- **What the task requires**: Look at the entries below and restate word for word the lines from the first through the one that has "(** ** The NVS library *)".

- **Data extract**:

(* ===== verification/_CoqProject ===== *)
-Q . S2P
Prelude.v
Json.v
Double.v
Text.v
Storage.v
FirmwareStores.v
Boot.v
Startup.v
EventBus.v
Power.v
Connectivity.v
Http.v
HttpServer.v
Threads.v
Tasks.v
Auth.v
Logger.v
WebSocket.v
Ui.v
Wifi.v
WifiRetry.v
WifiApproval.v
Weather.v
Harmony.v
Dashboard.v
Routes.v
KodiJson.v
KodiTypes.v
Backends.v
Kodi.v
KodiInvariant.v
KodiProtocol.v
KodiTyped.v
Api.v
Panels.v
Display.v
Battery.v
Clock.v
HarmonyScreens.v
KodiScreens.v
KodiPlayback.v
KodiBrowse.v
(* ===== verification/FirmwareStores.v ===== *)
(** FirmwareStores: the stores of the device.

    Models [src/src/platform/firmware/nvs_blob_store.cpp], [settings_store.cpp],
    [secret_store.cpp] and [cache_store.cpp] as a second instance of the stores' interface
    ([Storage.KvStore]): the settings and the secrets are blobs of two partitions of the NVS
    library, the cache is files of a FAT volume. Both libraries are parameters ([Nvs], [Fat])
    with what their documentation says of a call that succeeds or fails as laws; any call may
    fail, and nothing is assumed of the cell a failed write was for. The two calls that read a
    blob see one state. *)
From S2P Require Import Prelude Text Storage.

(** ** The NVS library *)

Inductive esp_err := ESP_OK | ESP_ERR_NVS_NOT_FOUND | ESP_FAIL (code : Z).

Definition is_ok (err : esp_err) : bool := match err with ESP_OK => true | _ => false end.

(** A handle is its partition and namespace. A read-only call does not change the state;
    [nvs_get_size] is [nvs_get_blob] with no buffer, and [nvs_get_blob] returns what the
    buffer holds. [nvs_blob_entries] is what [nvs_entry_find] and [nvs_entry_next] go through:
    an entry's names, or [None] where [nvs_entry_info] fails. *)
Class Nvs (N : Type) := {
  nvs_open_readwrite : string -> string -> M N esp_err;
  nvs_open_readonly : string -> string -> N -> esp_err;
  nvs_set_blob : string -> string -> string -> string -> M N esp_err;
  nvs_commit : string -> string -> M N esp_err;
  nvs_get_size : string -> string -> string -> N -> esp_err * Z;
  nvs_get_blob : string -> string -> string -> Z -> N -> esp_err * string;
  nvs_erase_key : string -> string -> string -> M N esp_err;
  nvs_blob_entries : string -> N -> list (option (string * string))
}.

(** The names NVS keeps apart: C strings of one to fifteen characters. *)
Definition nvs_name (s : string) : bool := negb (is_empty s) && (size s <=? 15) && lacks nul s.

(** What the library documents: [nvs_blob part ns key n] is the blob stored there. *)
Class NvsLaws (N : Type) `{Nvs N} := {
  nvs_blob : string -> string -> string -> N -> option string;
  nvs_open_keeps p ns p' ns' k' n : nvs_blob p' ns' k' (exec (nvs_open_readwrite p ns) n) = nvs_blob p' ns' k' n;
  nvs_commit_keeps p ns p' ns' k' n : nvs_blob p' ns' k' (exec (nvs_commit p ns) n) = nvs_blob p' ns' k' n;
  nvs_set_stores p ns k v n n' : nvs_set_blob p ns k v n = (ESP_OK, n') -> nvs_blob p ns k n' = Some v;
  nvs_set_keeps p ns k v p' ns' k' n :
    nvs_name ns && nvs_name k && nvs_name ns' && nvs_name k' = true -> (p', ns', k') <> (p, ns, k) ->
    nvs_blob p' ns' k' (exec (nvs_set_blob p ns k v) n) = nvs_blob p' ns' k' n;
  nvs_erase_erases p ns k n err n' : nvs_erase_key p ns k n = (err, n') ->
    match err with ESP_FAIL _ => True | _ => nvs_blob p ns k n' = None end;
  nvs_erase_keeps p ns k p' ns' k' n :
    nvs_name ns && nvs_name k && nvs_name ns' && nvs_name k' = true -> (p', ns', k') <> (p, ns, k) ->
    nvs_blob p' ns' k' (exec (nvs_erase_key p ns k) n) = nvs_blob p' ns' k' n;
  nvs_size_right p ns k n z : nvs_get_size p ns k n = (ESP_OK, z) -> exists v, nvs_blob p ns k n = Some v /\ z = size v;
  nvs_get_right p ns k v n v' : nvs_blob p ns k n = Some v -> nvs_get_blob p ns k (size v) n = (ESP_OK, v') -> v' = v
}.

(** ** [nvs_blob_store.cpp] *)

Section NvsBlobs.
Context {N : Type} `{Nvs N}.

Definition NvsSetBlob (partition_name ns key value : string) : M N bool :=
  if negb (IsValidStoreSegment ns) || negb (IsValidStoreSegment key) then ret false
  else
    let* err := nvs_open_readwrite partition_name ns in
    if negb (is_ok err) then ret false
    else
      let* err := nvs_set_blob partition_name ns key value in
      let* err := if is_ok err then nvs_commit partition_name ns else ret err in
      ret (is_ok err).

Definition NvsGetBlob (partition_name ns key : string) (n : N) : option string :=
  if negb (IsValidStoreSegment ns) || negb (IsValidStoreSegment key) then None
  else if negb (is_ok (nvs_open_readonly partition_name ns n)) then None
  else
    let '(err, z) := nvs_get_size partition_name ns key n in
    if negb (is_ok err) then None
    else
      let '(err, value) := nvs_get_blob partition_name ns key z n in
      if negb (is_ok err) then None else Some value.

Definition NvsEraseBlob (partition_name ns key : string) : M N bool :=
  if negb (IsValidStoreSegment ns) || negb (IsValidStoreSegment key) then ret false
  else
    let* err := nvs_open_readwrite partition_name ns in
    if negb (is_ok err) then ret true
    else
      let* err := nvs_erase_key partition_name ns key in
      match err with
      | ESP_ERR_NVS_NOT_FOUND => ret true
      | ESP_OK => let* err := nvs_commit partition_name ns in ret (is_ok err)
      | ESP_FAIL _ => ret false
      end.

Definition kDefaultPartition : string := "nvs".
Definition kPartitionName : string := "secrets".

(** [FirmwareSettingsStore::ListAll]. *)
Definition ListAll (n : N) : list SettingsEntry :=
  let ns_keys := omap id (nvs_blob_entries kDefaultPartition n) in
  omap (fun '(ns, key) =>
    value ← NvsGetBlob kDefaultPartition ns key n; Some {| se_ns := ns; se_key := key; se_value := value |}) ns_keys.
End NvsBlobs.

(** ** The FAT volume *)

Inductive RemoveResult := Removed | NotThere | RemoveFailed.

(** The C calls on a path. [fat_fwrite] may leave what it took in the stream's buffer;
    [fat_fclose] writes the rest out, and tells whether it could. [fat_open_read] is the size that [ftell] gives after [fopen] and
    [fseek] (negative when it fails), and nothing when [fopen] fails; [fat_fread] what was read.
    [fat_name] is the name the volume looks a path up by: it does not tell upper from lower
    case, among others. *)
Class Fat (F : Type) := {
  fat_mkdir : string -> M F Z;
  fat_open_write : string -> M F bool;
  fat_fwrite : string -> string -> M F Z;
  fat_fclose : string -> M F bool;
  fat_open_read : string -> F -> option Z;
  fat_fread : string -> Z -> F -> string;
  fat_remove : string -> M F RemoveResult;
  fat_name : string -> string
}.

Class FatLaws (F : Type) `{Fat F} := {
  fat_file : string -> F -> option string;
  fat_mkdir_keeps d p f : fat_file p (exec (fat_mkdir d) f) = fat_file p f;
  fat_open_keeps p p' f : fat_name p' <> fat_name p -> fat_file p' (exec (fat_open_write p) f) = fat_file p' f;
  fat_written p data f f1 f2 f3 : fat_open_write p f = (true, f1) -> fat_fwrite p data f1 = (size data, f2) ->
    fat_fclose p f2 = (true, f3) -> fat_file p f3 = Some data;
  fat_fwrite_keeps p data p' f : fat_name p' <> fat_name p -> fat_file p' (exec (fat_fwrite p data) f) = fat_file p' f;
  fat_fclose_keeps p p' f : fat_name p' <> fat_name p -> fat_file p' (exec (fat_fclose p) f) = fat_file p' f;
  fat_read_right p f z : fat_open_read p f = Some z -> 0 <= z -> size (fat_fread p z f) = z ->
    fat_file p f = Some (fat_fread p z f);
  fat_remove_removes p f r f' : fat_remove p f = (r, f') -> match r with RemoveFailed => True | _ => fat_file p f' = None end;
  fat_remove_keeps p p' f : fat_name p' <> fat_name p -> fat_file p' (exec (fat_remove p) f) = fat_file p' f
}.

(** ** [cache_store.cpp] *)

Section CacheFiles.
Context {F : Type} `{Fat F} (mounted_ : bool).

Definition kMountPoint : string := "/storage".

Definition PathFor (ns key : string) : string := kMountPoint +:+ "/" +:+ ns +:+ "/" +:+ key.

Definition refused (ns key : string) : bool := negb mounted_ || negb (IsValidStoreSegment ns) || negb (IsValidStoreSegment key).

(** A failed [mkdir] is only logged, and nothing looks at what [fclose] returns. *)
Definition Write (ns key content : string) : M F bool :=
  if refused ns key then ret false
  else
    let* _ := fat_mkdir (kMountPoint +:+ "/" +:+ ns) in
    let* file := fat_open_write (PathFor ns key) in
    if negb file then ret false
    else
      let* written := fat_fwrite (PathFor ns key) content in
      let* _ := fat_fclose (PathFor ns key) in
      ret (written =? size content).

Definition Read (ns key : string) (f : F) : option string :=
  if refused ns key then None
  else
    match fat_open_read (PathFor ns key) f with
    | None => None
    | Some z =>
        if z <? 0 then None
        else
          let content := fat_fread (PathFor ns key) z f in
          if size content =? z then Some content else None
    end.

Definition Erase (ns key : string) : M F bool :=
  if refused ns key then ret false
  else
    let* r := fat_remove (PathFor ns key) in
    ret (match r with RemoveFailed => false | _ => true end).
End CacheFiles.

(** ** The three stores as one *)

Section FirmwareStore.
Context {N F : Type} `{Nvs N} `{Fat F}.

(** [mounted_] is set once, by the constructor. *)
Record Flash := { nvs : N; fat : F; mounted_ : bool }.

Definition on_nvs {A} (m : M N A) : M Flash A := fun s =>
  let '(a, n) := m (nvs s) in (a, {| nvs := n; fat := fat s; mounted_ := mounted_ s |}).

Definition on_fat {A} (m : bool -> M F A) : M Flash A := fun s =>
  let '(a, f) := m (mounted_ s) (fat s) in (a, {| nvs := nvs s; fat := f; mounted_ := mounted_ s |}).

(** The partition of a tier that is in NVS. *)
Definition partition (t : tier) : option string :=
  match t with Settings => Some kDefaultPartition | Secrets => Some kPartitionName | Cache => None end.

Definition FirmwareSet (t : tier) (ns key value : string) : M Flash bool :=
  match partition t with
  | Some p => on_nvs (NvsSetBlob p ns key value)
  | None => on_fat (fun mounted => Write mounted ns key value)
  end.

Definition FirmwareGet (t : tier) (ns key : string) (s : Flash) : option string :=
  match partition t with
  | Some p => NvsGetBlob p ns key (nvs s)
  | None => Read (mounted_ s) ns key (fat s)
  end.

Definition FirmwareErase (t : tier) (ns key : string) : M Flash bool :=
  match partition t with
  | Some p => on_nvs (NvsEraseBlob p ns key)
  | None => on_fat (fun mounted => Erase mounted ns key)
  end.

Definition FirmwareKvStore : KvStore Flash := {|
  kv_set := FirmwareSet; kv_get := FirmwareGet; kv_erase := FirmwareErase;
  kv_list_settings := fun s => ListAll (nvs s)
|}.
End FirmwareStore.
Arguments Flash : clear implicits.

(** ** Lemmas *)

(** The screen of the names is as strict as NVS. *)
Lemma valid_nvs_name s : IsValidStoreSegment s = true -> nvs_name s = true.
Proof.
  unfold IsValidStoreSegment, nvs_name, kMaxStoreSegmentLength. case_if; [done|]. intros Hs. bool_to_prop.
  rewrite !andb_true_iff, Z.leb_le. split_and!; [by apply negb_true_iff|lia|by apply existsb_lacks].
Qed.

(** A state-changing call leaves what [f] reads alone, if each call it makes does. *)
Lemma keeps_bind {S A B T} (f : S -> T) (m : M S A) (k : A -> M S B) s :
  f (exec m s) = f s -> (forall a s, f (exec (k a) s) = f s) -> f (exec (bind m k) s) = f s.
Proof. unfold exec, bind. destruct (m s) as [a s']. cbn. intros <- Hk. apply Hk. Qed.

Lemma on_nvs_exec {N F A} (m : M N A) (s : Flash N F) :
  (on_nvs m s).2 = {| nvs := exec m (nvs s); fat := fat s; mounted_ := mounted_ s |}.
Proof. unfold on_nvs, exec. by destruct (m (nvs s)). Qed.

Lemma on_fat_exec {N F A} (m : bool -> M F A) (s : Flash N F) :
  (on_fat m s).2 = {| nvs := nvs s; fat := exec (m (mounted_ s)) (fat s); mounted_ := mounted_ s |}.
Proof. unfold on_fat, exec. by destruct (m (mounted_ s) (fat s)). Qed.

Section Laws.
Context {N F : Type} `{NvsLaws N} `{FatLaws F}.

(** What a cell's storage holds. *)
Definition holds (t : tier) (ns key : string) (s : Flash N F) : option string :=
  match partition t with
  | Some p => nvs_blob p ns key (nvs s)
  | None => fat_file (PathFor ns key) (fat s)
  end.

(** Two valid cells are separate when they differ and, on the volume, so do their files' names. *)
Definition separate (t' : tier) (ns' key' : string) (t : tier) (ns key : string) : Prop :=
  IsValidStoreSegment ns' && IsValidStoreSegment key' = true /\ (t', ns', key') <> (t, ns, key) /\
  (t = Cache -> t' = Cache -> fat_name (PathFor ns' key') <> fat_name (PathFor ns key)).

(** NVS refuses to open the namespace for writing. *)
Definition open_fails (t : tier) (ns : string) (s : Flash N F) : Prop :=
  exists p, partition t = Some p /\ is_ok (eval (nvs_open_readwrite p ns) (nvs s)) = false.

(** What [fwrite] left in the buffer does not get to the volume any more. *)
Definition buffer_lost (t : tier) (ns key value : string) (s : Flash N F) : Prop :=
  t = Cache /\
  eval (fat_mkdir (kMountPoint +:+ "/" +:+ ns) ;;* fat_open_write (PathFor ns key) ;;*
        fat_fwrite (PathFor ns key) value ;;* fat_fclose (PathFor ns key)) (fat s) = false.

Lemma get_blob_holds p ns key n v : NvsGetBlob p ns key n = Some v -> nvs_blob p ns key n = Some v.
Proof.
  unfold NvsGetBlob. case_match; [done|]. case_match; [done|]. destruct (nvs_get_size p ns key n) as [err z] eqn:Ez.
  destruct err; try done. cbn. apply nvs_size_right in Ez as (w & Hw & ->).
  destruct (nvs_get_blob p ns key (size w) n) as [err' v'] eqn:Ev. destruct err'; try done. cbn. intros [= <-].
  by rewrite (nvs_get_right p ns key w n v' Hw Ev).
Qed.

- **Completed exercise**:
(* ===== verification/_CoqProject ===== *)
-Q . S2P
Prelude.v
Json.v
Double.v
Text.v
Storage.v
FirmwareStores.v
Boot.v
Startup.v
EventBus.v
Power.v
Connectivity.v
Http.v
HttpServer.v
Threads.v
Tasks.v
Auth.v
Logger.v
WebSocket.v
Ui.v
Wifi.v
WifiRetry.v
WifiApproval.v
Weather.v
Harmony.v
Dashboard.v
Routes.v
KodiJson.v
KodiTypes.v
Backends.v
Kodi.v
KodiInvariant.v
KodiProtocol.v
KodiTyped.v
Api.v
Panels.v
Display.v
Battery.v
Clock.v
HarmonyScreens.v
KodiScreens.v
KodiPlayback.v
KodiBrowse.v
(* ===== verification/FirmwareStores.v ===== *)
(** FirmwareStores: the stores of the device.

    Models [src/src/platform/firmware/nvs_blob_store.cpp], [settings_store.cpp],
    [secret_store.cpp] and [cache_store.cpp] as a second instance of the stores' interface
    ([Storage.KvStore]): the settings and the secrets are blobs of two partitions of the NVS
    library, the cache is files of a FAT volume. Both libraries are parameters ([Nvs], [Fat])
    with what their documentation says of a call that succeeds or fails as laws; any call may
    fail, and nothing is assumed of the cell a failed write was for. The two calls that read a
    blob see one state. *)
From S2P Require Import Prelude Text Storage.

(** ** The NVS library *)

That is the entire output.